Woodworking Persistence

I moved from Florida to Denver in 2007; I was following a girlfriend, a dream and an expectation of being a furniture-maker’s apprentice.  I found a guy named Ethan Hutchinson who was making fabulous chairs; he just happened to be losing his apprentice and needed a new one. Well, because I go all in and I take people on their word, I bought a small crappy house about to be foreclosed on 2 miles from the shop, packed my bags and met my girlfriend in this fairytale dreamland. Well kinda. The house, as many foreclosure houses are, was a wreck. A couple of 20 yard roll off dumpsters, a gutted bathroom, new floors, new paint and some heavy landscape work later, it was pretty nice. It took me about a month to complete. I had the time to complete the renovation because on my fourth visit to Ethan’s, his shopmate told me that the chair-maker was making Sam Maloof  knock offs, they weren’t original and that Ethan was a flake and couldn’t be counted on for anything. I thanked him for his candor and moved on.

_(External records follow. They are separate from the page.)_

Lemma update_effect this beats dev this' dev' out :
  update this beats dev = Some (this', dev', out) ->
  this' = set_lastUpdate this (_lastUpdate this') /\
  tick_of this beats dev = Some (_lastUpdate this') /\
  (exists dev1,
     (dev1 = dev \/ dev1 = captured this dev) /\
     (dev' = dev1 \/ dev' = copied this dev1) /\
     (dev1 = dev <-> _lastUpdate this' = _lastUpdate this)) /\
  (forall s, s <> _sigLocalSend this -> s <> _sigOut this ->
     mpr_sig_get_value dev' s = mpr_sig_get_value dev s) /\
  maps dev' = maps dev /\ callbacks dev' = callbacks dev /\
  (List.length out <= 1)%nat.
Proof.
  intros U. rewrite update_unfold in U.
  destruct (tick_of this beats dev) as [t|]; [cbn [obind] in U|discriminate].
  destruct (t =? _lastUpdate this) eqn:E.
  - apply Z.eqb_eq in E. subst t.
    unfold gate in U. destruct (muted_of this dev) as [m|]; [|discriminate].
    cbn [obind] in U. injection U as <- <- <-.
    split; [now rewrite set_lastUpdate_same|]. split; [reflexivity|].
    split; [exists dev; split; [now left|split; [destruct m; auto|tauto]]|].
    split; [|split; [|split]].
    + intros s _ N. destruct m; [reflexivity|now apply copied_other].
    + destruct m; [reflexivity|apply set_value_frame].
    + destruct m; [reflexivity|apply set_value_frame].
    + cbn. lia.
  - apply Z.eqb_neq in E.
    destruct (int_sub t (_lastUpdate this)) as [d|]; [cbn [obind] in U|discriminate].
    unfold gate in U.
    destruct (muted_of _ _) as [m|]; [|discriminate].
    cbn [obind] in U. injection U as <- <- <-.
    split; [reflexivity|]. split; [reflexivity|].
    split.
    { exists (captured this dev). split; [now right|].
      split; [destruct m; auto|]. cbn [_lastUpdate set_lastUpdate]. split.
      - intros H. exfalso.
        assert (L : log (captured this dev) = log dev) by now rewrite H.
        rewrite captured_log in L.
        apply (f_equal (@List.length _)) in L. rewrite length_app in L.
        cbn in L. lia.
      - intros H. contradiction. }
    split; [|split; [|split]].
    + intros s N1 N2. change (copied (set_lastUpdate this t)) with (copied this).
      destruct m.
      * now apply captured_other.
      * rewrite copied_other by assumption. now apply captured_other.
    + change (copied (set_lastUpdate this t)) with (copied this).
      destruct m; unfold copied, captured;
        rewrite ?(proj1 (set_value_frame _ _ _ _ _)); reflexivity.
    + change (copied (set_lastUpdate this t)) with (copied this).
      destruct m; unfold copied, captured;
        rewrite ?(proj1 (proj2 (set_value_frame _ _ _ _ _))); reflexivity.
    + destruct (1 <? d); cbn; lia.
Qed.
(** * gocoreutils: the [ls] and [whoami] commands

    A shallow embedding of [cmd/ls/main.go] and [cmd/whoami/main.go].

    Go values are modelled as follows.
    - [int] and [uint] are 64-bit; they are carried as [Z] and every
      conversion or addition that can wrap is written out.
    - A [string] is a [string] of bytes; comparison is bytewise, as in Go.
    - An interface or pointer that may be [nil] is an [option].
    - A call returning [(value, error)] is a pair of options: the source
      tests the two components independently, and so does the model.
    - A run either returns, panics (nil dereference, integer division by
      zero), or exhausts the recursion budget of the model. *)

From Stdlib Require Import ZArith List String Ascii Bool Lia.
From Stdlib Require Import DecimalString Permutation Sorted OrderedTypeEx.
Import ListNotations.

Local Open Scope string_scope.
Local Open Scope Z_scope.

Set Warnings "-register-all".

(** ** Machine integers *)

Module GoInt.

Definition uintMod : Z := 2 ^ 64.

(** Conversion to [uint]: reduction modulo 2^64. *)
Definition toUint (z : Z) : Z := z mod uintMod.

(** Conversion to [int]: two's complement on 64 bits. *)
Definition toInt (z : Z) : Z :=
  let m := z mod uintMod in
  if m <? 2 ^ 63 then m else m - uintMod.

Definition isUint (z : Z) : Prop := 0 <= z < uintMod.

(** [strconv.Itoa] and the [%d] verb. *)
Definition Itoa (z : Z) : string := NilZero.string_of_int (Z.to_int z).

End GoInt.

(** ** Results of a run *)

Inductive panic : Type :=
| NilDereference
| DivideByZero.

Inductive outcome (A : Type) : Type :=
| Returns (a : A)
| Panics (p : panic)
| OutOfFuel.

Arguments Returns {A} a.
Arguments Panics {A} p.
Arguments OutOfFuel {A}.

(** ** Library data: [fs.FileInfo], [syscall.Stat_t], [user.User],
    [user.Group], [error] *)

Record Stat_t : Type := mkStat {
  Nlink : Z;   (* uint64 *)
  Blocks : Z;  (* int64 *)
  Uid : Z;     (* uint32 *)
  Gid : Z      (* uint32 *)
}.

Record Time : Type := mkTime {
  Year : Z;
  stamp : Z
}.

(** The method table of a non-nil [fs.FileInfo]. *)
Record FileInfo : Type := mkFileInfo {
  Name : string;
  Size : Z;
  Mode : Z;
  ModTime : Time;
  IsDir : bool;
  Sys : option Stat_t
}.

I am not one to let something silly like that stop me, so I found a talented Art Deco furniture maker/designer, Jeff Newell who would give me a $10 an hour job doing his milling and prepping of parts. I was so excited I could have exploded. I showed up early every day and stayed late. I could not believe how different furniture making was compared to carpentry.  A 1/16″ gap is a total failure.  Fillers?  Can’t use them.   Gaps?  Can’t have them.  Nothing but an uphill battle. The learning curve was so steep for me. I learned that the complexity of a fine piece of furniture is amazing and when you are creating something contemporary, everything should be perfect. I was learning a lot and really loved many aspects of the job. However, there was an added pressure of not being able to use the profanity in which I am fluent and working on a cold concrete floor in a shop with extremely poor dust collection, no windows, and for people that didn’t make you feel appreciated.  So I made it about 6 months and then went to work for Walnut Woodwork Studio.

Walnut Woodwork was a lot of fun, everybody was great and I got to work in an historic castle of a house. The house was 13,000, yes, thousand, square feet. The head installer and I spent a great deal of time wrapping and fitting beams. Fitting, scribing and fitting some more. A great skill, but still not what I was shooting for.

So I applied to the College of the Redwoods, the school that happened to be started by Krenov, the guy who wrote the books that lit the fuse responsible for my journey. Man did I have my hopes set high and damn did it feel crushing when I got the denial letter from the school. I was put on the alternate’s list. At this point, my one year commitment in Denver was up.  The apprenticeships had been kinda disappointing, I lived through a record breaking Denver snowfall that took months to melt away, I sold the house and the girlfriend was a cheat. I drove back to Florida licking my wounds and bracing for the humid Florida Summer.

I returned home and within 3 days, got a call from the school. Two weeks before the program was to start, someone couldn’t make it and they called me. What luck! Well, sorta; I left out a minor detail. After getting my “alternate’s” letter,  I called the school and talked with a couple of the instructors and thanked them. I let them know how flattered I was to be put on the alternate’s list and how I would keep things open for them if by chance someone wasn’t able to make it. And I called them again, and probably two more times after that, so they knew I could be counted on.

I booked a plane ticket and off I went to the beautiful town of Fort Bragg, California. The rest is another post.